▸ Exercise requirements: Your answer should be only the lines below from the one with "Lemma move_effect b" to the one with "destruct s as", repeated exactly, ends included.

(Stored data)
----------------------------------------

Lemma inv_New callers : Forall calling callers -> inv New_queue callers.
Proof.
  intros H. assert (Hz : forall f, (forall th, calling th -> f th = 0) -> count f callers = 0)
    by (intros f Hf; by apply count_calling).
  assert (Hall : count reading callers = 0 /\ count writing callers = 0 /\ count locking callers = 0 /\ count shutting callers = 0 /\
    count past_check callers = 0 /\ count panicked callers = 0 /\ count working callers = 0 /\
    count workers callers = 0 /\ count to_spawn callers = 0 /\ count exited callers = 0 /\ count selecting callers = 0)
    by (split_and!; no_call).
  constructor; simpl; try lia; try tauto. by rewrite holding_calling.
Qed.

Lemma queue_inv_run b s l s' l' : rtc (pool_step b) (s, l) (s', l') -> inv s l -> inv s' l'.
Proof.
  intros H. remember (s, l) as x eqn:Hx. remember (s', l') as y eqn:Hy. revert s l Hx.
  induction H as [x|x [s1 l1] y Hs H IH]; intros s l ->; [by simplify_eq|].
  intros Hi. eapply IH; [done|done|]. by eapply queue_inv_step.
Qed.

(** ** The queue of [OrderService] *)

Definition queue_of (s : shared) : block_queue := {| bq_tasks := ch_buffer s; bq_closed := closed_flag s |}.

Definition queue_close (q : block_queue) : block_queue := {| bq_tasks := bq_tasks q; bq_closed := true |}.
Definition queue_pop (q : block_queue) : block_queue := {| bq_tasks := tail (bq_tasks q); bq_closed := bq_closed q |}.

(** The operation that takes effect when a thread moves on: of a request the
    select or, when it finds the flag, its check; of Close its check; of a
    worker the receive. *)
Definition effect (s : shared) (th : thread) (q : block_queue) : block_queue :=
  match th with
  | Sender task SSelect => enqueue_task task q
  | Sender task SCheck => if closed_flag s then enqueue_task task q else q
  | Closer CCheck => queue_close q
  | Worker WReceive => queue_pop q
  | _ => q
  end.

Lemma move_effect b s th s' th' new l1 l2 :
  tstep b s th s' th' new -> inv s (l1 ++ th :: l2) -> queue_of s' = effect s th (queue_of s).
Proof.
  intros Ht Hi. pose proof (iv_select _ _ Hi) as Hsel. rewrite count_move in Hsel.
  destruct s as [readers writer flag buffer closed wg claimed done accepted handled].
  destruct Ht; simpl in *; try done; unfold queue_of, effect, enqueue_task; simpl.
  - by destruct flag.
  - destruct flag; [specialize (Hsel eq_refl); lia|]. by rewrite decide_True.
  - destruct flag; [done|]. rewrite decide_False by lia. done.
  - pose proof (iv_closed _ _ Hi) as Hc. simpl in Hc. specialize (Hsel (Hc H)). lia.
  - by destruct flag.
  - by subst.
  - by subst.
Qed.

(** ** Nobody waits for long *)

Definition can_move (b : bool) (s : shared) (th : thread) : Prop := exists s' th' new, tstep b s th s' th' new.

Ltac moves := do 3 eexists; econstructor; eauto; lia.

(** A thread that holds the mutex can always go on. *)
Lemma holder_moves b s l th : inv s l -> th ∈ l -> 0 < reading th + locking th -> can_move b s th.
Proof.
  intros Hi Hin Hh. unfold can_move. destruct th as [task []|[]| |]; simpl in Hh; try lia.
  - do 3 eexists. apply t_send_check.
  - destruct (ch_closed s) eqn:Ec; [do 3 eexists; by apply t_send_panics|].
    destruct (decide (length (ch_buffer s) < marketBlockQueueSize)).
    + do 3 eexists. by apply t_send.
    + do 3 eexists. apply t_send_default; [done|lia].
  - do 3 eexists. apply t_RUnlock.
  - do 3 eexists. apply t_close_check.
  - destruct (ch_closed s) eqn:Ec; do 3 eexists; [by apply t_close_panics|by apply t_close].
  - do 3 eexists. apply t_Unlock.
Qed.

(** A Close in Lock goes on, or a reader inside the mutex does. *)
Lemma writer_moves b s l c : inv s l -> Closer c ∈ l -> 0 < writing (Closer c) ->
  can_move b s (Closer c) \/
  exists task p, Sender task p ∈ l /\ 0 < reading (Sender task p) /\ can_move b s (Sender task p).
Proof.
  intros Hi Hin Hw. destruct c; simpl in Hw; try lia;
    try (left; eapply holder_moves; [done|done|simpl; lia]).
  destruct (decide (mu_readers s = 0)) as [Hr|Hr]; [left; do 3 eexists; by apply t_Locked|right].
  rewrite (iv_readers _ _ Hi) in Hr. destruct (count_some reading l ltac:(lia)) as (th & Hth & Hrd).
  destruct th as [task p| | |]; simpl in Hrd; try lia. exists task, p. split_and!; [done|done|].
  eapply holder_moves; [done|done|simpl in *; lia].
Qed.
(** What CreateOrder may do to the tables. *)
Definition create_effect (userID marketID : UUID) (orderType : OrderType) (price : Dec)
    (quantity : Z) (w : world St) (r : result (UUID * OrderStatus)) (w' : world St) : Prop :=
  tx_of (w_st w') = TxNone /\
  (db_of (w_st w') = db_of (w_st w) \/
   (market_open marketID w /\ exists created id,
      order_created userID marketID orderType price quantity created id
        (db_of (w_st w)) (db_of (w_st w')) /\
      match r with
      | Ok v => v = (id, OrderStatusCreated)
      | Err _ => ~ answered (w_env w)
      end)).

Lemma later_idle w w' u m ty p q r :
  tx_of (w_st w) = TxNone -> later w w' -> create_effect u m ty p q w r w'.
Proof.
  intros Hidle [_ Hp]. split; [|left]; unfold db_of, tx_of in *; by rewrite Hp.
Qed.

(** A step that leaves Postgres alone keeps the effect, whatever is answered
    next, when the answer agrees. *)
Lemma effect_frame {A} (m : M St A) (f : A -> result (UUID * OrderStatus)) u mk ty p q w w' r :
  frames (prj (X := pg OrderDB)) m ->
  create_effect u mk ty p q w r w' ->
  (forall a, match r with Ok v => f a = Ok v | Err _ => is_Ok (f a) = false end) ->
  wp (let! a := m in mret (f a)) (λ r w', create_effect u mk ty p q w r w') w'.
Proof.
  intros Hm [Ht He] Hf. apply wp_bind. eapply wp_mono; [apply Hm|]. simpl. intros a w2 Hw2. wp_steps.
  unfold create_effect, tx_of, db_of in *. rewrite Hw2. split; [done|].
  destruct He as [He|(Ho & c & id & Hc & Hr)]; [by left|right]. split; [done|]. exists c, id. split; [done|].
  specialize (Hf a). destruct r as [v|e]; [by rewrite Hf|]. by destruct (f a).
Qed.

Lemma create_fail_effect u mk ty p q h a e w w' :
  create_effect u mk ty p q w (Err e) w' ->
  wp (failCleanup u h a ;;! mret (Err (wrap op_CreateOrder e)))
    (λ r w', create_effect u mk ty p q w r w') w'.
Proof.
  intros He. by apply (effect_frame _ (λ _, Err (wrap op_CreateOrder e)) _ _ _ _ _ _ _ (Err e));
    [apply frames_failCleanup| |].
Qed.

Lemma create_acquired_effect u mk ty p q h a w w1 :
  tx_of (w_st w) = TxNone -> later w w1 ->
  wp (create_acquired cfg u mk ty p q h a) (λ r w', create_effect u mk ty p q w r w') w1.
Proof.
  intros Hidle H1. unfold create_acquired. apply wp_bind.
  eapply wp_later; [done|apply frames_checkRateLimit|apply ticks_checkRateLimit|].
  intros [[]|e] w2 _ H2; [|by apply create_fail_effect, later_idle].
  apply wp_bind. eapply wp_mono; [by apply validateMarket_spec|].
  intros [[]|e] w3 [H3 Hopen]; [|by apply create_fail_effect, later_idle].
  specialize (Hopen eq_refl). apply wp_bind. destruct H3 as [[n Hn] H3].
  eapply wp_mono; [apply saveOrder_spec; unfold tx_of in *; by rewrite H3|].
  intros r w4 [Ht Ho]. assert (Heff : create_effect u mk ty p q w r w4).
  { split; [done|]. unfold db_of in Ho at 1. rewrite H3 in Ho. fold (db_of (w_st w)) in Ho.
    destruct r as [v|e]; simpl in Ho; [|destruct Ho as [Ho|Ho]; [by left|]]; right;
      (split; [done|]); do 2 eexists.
    - destruct Ho as (-> & _ & Ho). by split.
    - destruct Ho as (Hna & _ & Ho). split; [done|]. by rewrite Hn, answered_ticks in Hna. }
  destruct r as [[id st]|e]; [|by apply create_fail_effect].
  by apply (effect_frame _ (λ _, Ok (id, st)) _ _ _ _ _ _ _ (Ok (id, st))); [apply frames_complete| |].
Qed.

(** C4 A CreateOrder request places at most one order, under every pattern of
    failing calls, lost replies and concurrent market changes: it leaves the
    tables as they were, or it adds exactly one order with its event, and then
    only after the market service answered during this request that the
    market is enabled and not deleted.  When the request succeeds with a new
    order it returns that order's id; it reports an error for a placed order
    only when a reply was lost. *)
Theorem create_order_at_most_one userID marketID orderType price quantity w :
  tx_of (w_st w) = TxNone ->
  wp (CreateOrder cfg userID marketID orderType price quantity)
    (create_effect userID marketID orderType price quantity w) w.
Proof.
  intros Hidle. unfold CreateOrder. apply wp_bind.
  eapply wp_later; [apply later_refl|apply frames_idem_acquire|apply ticks_idem_acquire|].
  intros [[i a]|e] w1 _ H1; [|by apply wp_ret, later_idle].
  destruct (negb a); [|by apply create_acquired_effect].
  eapply wp_mono; [apply frames_resolve|]. simpl. intros r w2 Hw2.
  destruct H1 as [_ H1]. rewrite H1 in Hw2. split; [|left]; unfold db_of, tx_of in *; by rewrite Hw2.
Qed.
End Create.

(** ** What a request does to a key *)

Section Leaving.
Context {St R : Type} `{HRd : Redis R} `{!RedisLaws R} `{PT : PgTypes} `{DL : DecimalLib}
  `{PC : PriceColumn} `{U : GoLib} `{L : LuaNumbers} `{EC : EntryCodec} `{!EntryCodecLaws EC}
  `{SH : Sha256} `{TT : PbTime} `{PB : !ProtoCodec}.
Context `{HD : !Has (pg OrderDB) St} `{HR : !Has R St} `{HQ : !Has block_queue St}
  `{MV : !MarketViewer St}.
Context `{HA : !Apart R (pg OrderDB) St} `{HB : !Apart block_queue (pg OrderDB) St}
  `{HA' : !Apart (pg OrderDB) R St} `{HB' : !Apart block_queue R St}.

(** The Redis server's clock does not go back. *)
Definition redis_monotone (e : env) : Prop :=
  forall m n, (m <= n)%nat -> e_rnow e m <= e_rnow e n.

Lemma redis_monotone_ticks n e : redis_monotone e -> redis_monotone (Nat.iter n tick e).
Proof. by induction n. Qed.

Definition rclock (w : world St) : Z := e_rnow (w_env w) (e_tick (w_env w)).

(** The key holds [v] until [D]. *)
Definition key_held (key v : string) (D : Z) (w : world St) : Prop :=
  exactly (prj (X := R) (w_st w)) key v D (rclock w).

(** [m] leaves the key alone: at every later time it reads as it would have. *)
Definition leaves (key : string) {A} (m : M St A) : Prop :=
  forall w, redis_monotone (w_env w) ->
    redis_monotone (w_env (m w).2) /\ rclock w <= rclock (m w).2 /\
    forall t, rclock (m w).2 <= t -> view (prj (X := R) (w_st (m w).2)) t key = view (prj (w_st w)) t key.
(* ===== verification/Concurrent.v ===== *)
(** * Concurrent requests (CreateOrder in every instance of the order service)

    [step] is one request between two of its calls, where the transaction of
    saveOrder is one step, and so are the lookups of validateMarket, which
    touch neither the key nor the tables: [CreateOrder] is its iteration.  A
    pool of requests, of one or many instances, moves one of them at a time;
    [outside] is everything else that touches the same servers.  The theorem is
    what idempotency is for: of all requests with one key, in any interleaving
    within the key's time to live, at most one places an order. *)

From stdpp Require Import relations.
From S2P Require Import Prelude GoStrings GoErrors Effects Redis Pg Kafka RateLimit Outbox Domain Events Idempotency OrderDb MarketBlock OrderService OrderCorrect.
Local Open Scope string_scope.
Local Open Scope list_scope.
Local Open Scope Z_scope.

Section Requests.
Context {St R : Type} `{HRd : Redis R} `{PT : PgTypes} `{DL : DecimalLib} `{PC : PriceColumn}
  `{U : GoLib} `{L : LuaNumbers} `{EC : EntryCodec} `{SH : Sha256} `{TT : PbTime} `{PB : !ProtoCodec}.
Context `{HD : !Has (pg OrderDB) St} `{HR : !Has R St} `{HQ : !Has block_queue St} `{MV : !MarketViewer St}.
Variable cfg : svc_config.

(** ** One request *)

Record request := {
  rq_UserID : UUID; rq_MarketID : UUID; rq_Type : OrderType; rq_Price : Dec; rq_Quantity : Z
}.

Definition rq_hash (q : request) : string :=
  buildRequestHash (rq_MarketID q) (rq_Type q) (rq_Price q) (rq_Quantity q).
Definition rq_key (q : request) : string := buildKey (rq_UserID q) (rq_hash q).

(** Where a request is: [Completing] is before the completing script with
    [attempts] left, [Restoring] between the script that found no key and the
    SET.  The order that the request placed itself is kept. *)
Inductive point :=
| Arrived
| Resolving (idemResult : IdempotencyResult)
| Limiting
| Validating
| Saving
| Completing (placed : option UUID) (orderID : UUID) (orderStatus : OrderStatus) (attempts : nat)
| Restoring (placed : option UUID) (orderID : UUID) (orderStatus : OrderStatus) (attempts : nat)
| Failing (err : error)
| Replied (placed : option UUID) (r : result (UUID * OrderStatus)).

----------------------------------------

▸ Response to the exercise:
Lemma move_effect b s th s' th' new l1 l2 :
  tstep b s th s' th' new -> inv s (l1 ++ th :: l2) -> queue_of s' = effect s th (queue_of s).
Proof.
  intros Ht Hi. pose proof (iv_select _ _ Hi) as Hsel. rewrite count_move in Hsel.
  destruct s as [readers writer flag buffer closed wg claimed done accepted handled].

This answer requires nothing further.